The knee problem, he said, pre-dated the burn
injuries suffered on May 12.
Walker praised the staff of the trustee's
office for keeping the office in operation while he was undergoing treatment at a North Carolina
burn center and recuperating at home.
"I can't say enough about these
girls who took care of things while I was gone," he said of his office staff. "We're fixing to get
busy with tax bills going out soon."
Walker noted that he spent 14 weeks
undergoing treatment and therapy at the Wake Forest University Baptist Medical Center in
Winston-Salem, N.C., then underwent 30 days of therapy at his home.
Walker's Return Home
Walker had been driven back to his
northern Greene County home from the J. Paul Sticht Center on Aging and Rehabilitation near Wake
Forest University Baptist Medical Center in Winston-Salem, N.C., on Aug.
14.
Transporting him were Greene County Mayor Alan Broyles, County
Attorney Roger Woolsey, and Zack Nease, another friend.
Their van was met
at the county line by Lt.
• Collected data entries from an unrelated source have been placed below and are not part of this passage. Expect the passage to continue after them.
(* ===== verification/CompileText.v ===== *)
(** The text of a statement does not depend on the values of its query: compiled
    without them it is the same text, with the same parameters. *)
From Stdlib Require Import ZArith Lia Ascii.
From S2P Require Import Prelude Writer Catalog Joins KeysFacts Expression Nodes ResolveQuery ResolveQueryFacts ResolveExpr TempTable Compile Erase.
Set Warnings "-register-all".
#[local] Set Default Proof Using "Type*".

(** * Runs that agree *)

Create HintDb alike.

Definition same_text (w w' : SQLWriter bound) : Prop :=
  buf w' = buf w ∧ indentation w' = indentation w ∧ atLineStart w' = atLineStart w ∧
  map slot_name (slots w') = map slot_name (slots w).

Record sim (c c' : sqlCompiler) : Prop := {
  sim_w : same_text (c_w c) (c_w c');
  sim_next : c_next c' = c_next c;
  sim_alias : c_alias c' = c_alias c;
  sim_laterals : c_laterals c' = erase_plans (c_laterals c);
}.

(** The second outcome is the first one, up to [R]. *)
Definition same_outcome {A B} (R : A → B → Prop) (o : outcome A) (o' : outcome B) : Prop :=
  match o, o' with
  | Ok a, Ok b => R a b
  | Err e, Err e' => e = e'
  | Panic, Panic | OutOfFuel, OutOfFuel => True
  | _, _ => False
  end.

Definition alike {A B} (R : A → B → Prop) (m : C A) (m' : C B) : Prop :=
  ∀ c c', sim c c' → same_outcome (λ p p', R p.1 p'.1 ∧ sim p.2 p'.2) (m c) (m' c').

Lemma alike_ret {A B} (R : A → B → Prop) a b : R a b → alike R (mret a) (mret b).
Proof. intros HR c c' Hc. by split. Qed.

Lemma alike_bind {A B A' B'} (R : A → B → Prop) (Q : A' → B' → Prop) m m' f f' :
  alike R m m' → (∀ a b, R a b → alike Q (f a) (f' b)) → alike Q (m ≫= f) (m' ≫= f').
Proof.
  intros Hm Hf c c' Hc. specialize (Hm c c' Hc). unfold mbind, M_bind.
  destruct (m c) as [[a c1]|e| |], (m' c') as [[b c1']|e'| |]; try done.
  destruct Hm as [HR Hc1]. by apply (Hf a b HR).
Qed.

Lemma alike_mono {A B} (R Q : A → B → Prop) m m' : (∀ a b, R a b → Q a b) → alike R m m' → alike Q m m'.
Proof.
  intros HRQ Hm c c' Hc. specialize (Hm c c' Hc).
  destruct (m c) as [[a c1]|e| |], (m' c') as [[b c1']|e'| |]; try done.
  destruct Hm as [HR Hc1]. split; auto.
Qed.

Lemma alike_lift {A B} (R : A → B → Prop) o o' : same_outcome R o o' → alike R (lift o) (lift o').
Proof. intros Ho c c' Hc. unfold lift. by destruct o, o'. Qed.

Lemma same_outcome_refl {A} (o : outcome A) : same_outcome eq o o.
Proof. by destruct o. Qed.
Lemma alike_lift_eq {A} (o : outcome A) : alike eq (lift o) (lift o).
Proof. apply alike_lift, same_outcome_refl. Qed.
Lemma alike_error {A B} (R : A → B → Prop) msg : alike R (error_ msg) (error_ msg).
Proof. by apply alike_lift. Qed.
Lemma alike_panic {A B} (R : A → B → Prop) : alike R (lift Panic) (lift Panic).
Proof. by apply alike_lift. Qed.

Lemma alike_get : alike sim get get.
Proof. intros c c' Hc. by split. Qed.

Lemma alike_modify f f' : (∀ c c', sim c c' → sim (f c) (f' c')) → alike eq (modify f) (modify f').
Proof. intros Hf c c' Hc. split; [done|]. by apply Hf. Qed.

Lemma alike_put c c' : sim c c' → alike eq (put c) (put c').
Proof. intros Hc ? ? _. by split. Qed.

Lemma alike_for_each {A B} (g : A → B) (f : nat → A → C unit) (f' : nat → B → C unit) l : ∀ i,
  (∀ i a, a ∈ l → alike eq (f i a) (f' i (g a))) → alike eq (for_each f i l) (for_each f' i (map g l)).
Proof.
  induction l as [|a l IH]; intros i Hf; cbn; [by apply alike_ret|].
  eapply alike_bind; [apply Hf; by left|]. intros _ _ _. apply IH. intros j x Hx. apply Hf. by right.
Qed.

Lemma alike_map_m {A B A' B'} (g : A → A') (h : B → B') (f : A → C B) (f' : A' → C B') l :
  (∀ a, a ∈ l → alike (λ b b', b' = h b) (f a) (f' (g a))) →
  alike (λ bs bs', bs' = map h bs) (map_m f l) (map_m f' (map g l)).
Proof.
  induction l as [|a l IH]; intros Hf; cbn; [by apply alike_ret|].
  eapply alike_bind; [apply Hf; by left|]. intros b b' ->.
  eapply alike_bind; [apply IH; intros x Hx; apply Hf; by right|]. intros bs bs' ->. by apply alike_ret.
Qed.

(** ** The writer *)

Lemma same_text_char w w' c : same_text w w' → same_text (write_char w c) (write_char w' c).
Proof.
  intros (Hb & Hi & Ha & Hs). unfold write_char, same_text. case_decide.
  - cbn. by rewrite Hb, Hs.
  - rewrite Ha. destruct (atLineStart w) eqn:E; cbn; rewrite Hb, ?Hi, ?Ha, ?E, Hs; split_and!; reflexivity.
Qed.
Lemma same_text_Write s w w' : same_text w w' → same_text (Write s w) (Write s w').
Proof.
  rewrite !Write_chars. revert w w'. induction s as [|c s IH]; intros w w' Hw; cbn; [done|].
  by apply IH, same_text_char.
Qed.
Lemma same_text_push w w' s s' : slot_name s' = slot_name s → same_text w w' → same_text (push_slot s w) (push_slot s' w').
Proof. intros Hn (Hb & Hi & Ha & Hs). unfold same_text. cbn. split_and!; try done. rewrite !map_app, Hs. cbn. by rewrite Hn. Qed.
Lemma same_text_placeholder w w' : same_text w w' → placeholder w' = placeholder w.
Proof.
  intros (_ & _ & _ & Hs). unfold placeholder. do 3 f_equal.
  apply (f_equal length) in Hs. by rewrite !length_map in Hs.
Qed.

Lemma sim_set_w c c' f f' :
  sim c c' → (∀ w w', same_text w w' → same_text (f w) (f' w')) → sim (set_w (f (c_w c)) c) (set_w (f' (c_w c')) c').
Proof. intros [] Hf. split; cbn; auto. Qed.

Lemma alike_writer f f' :
  (∀ w w', same_text w w' → same_text (f w) (f' w')) →
  alike eq (modify (λ c, set_w (f (c_w c)) c)) (modify (λ c, set_w (f' (c_w c)) c)).
Proof. intros Hf. apply alike_modify. intros c c' Hc. by apply sim_set_w. Qed.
Eddie Yokley of the Greene County Sheriff's Department, who gave them an
escort to the Walker home.
There he was greeted and applauded by about 15
family members, co-workers and friends, including Sheriff Steve
Burns.
Prior to his treatment at the Sticht Center, he had been treated
in the burn unit of the Wake Forest Baptist Medical Center since being flown to Winston-Salem on the
night of May 12 from Laughlin Memorial Hospital.
Walker, 62, had been
critically burned that night as he was using an all-terrain vehicle to drag a fallen tree into a
burning brush pile on his George Malone Road property.
His daughter, Beth
McNeese, said in May that the ATV struck a stump, threw her father into the burning brush pile, and
overturned on top of him. He was able to free himself from the fire and called his sister, Zan
Walker, for help.
Zan Walker then drove to the scene, found her seriously
burned brother, and rushed him to Laughlin Hospital.
He underwent skin
grafts in late May.
McNeese said in May that her father had suffered
third-degree burns over 37 percent of his body.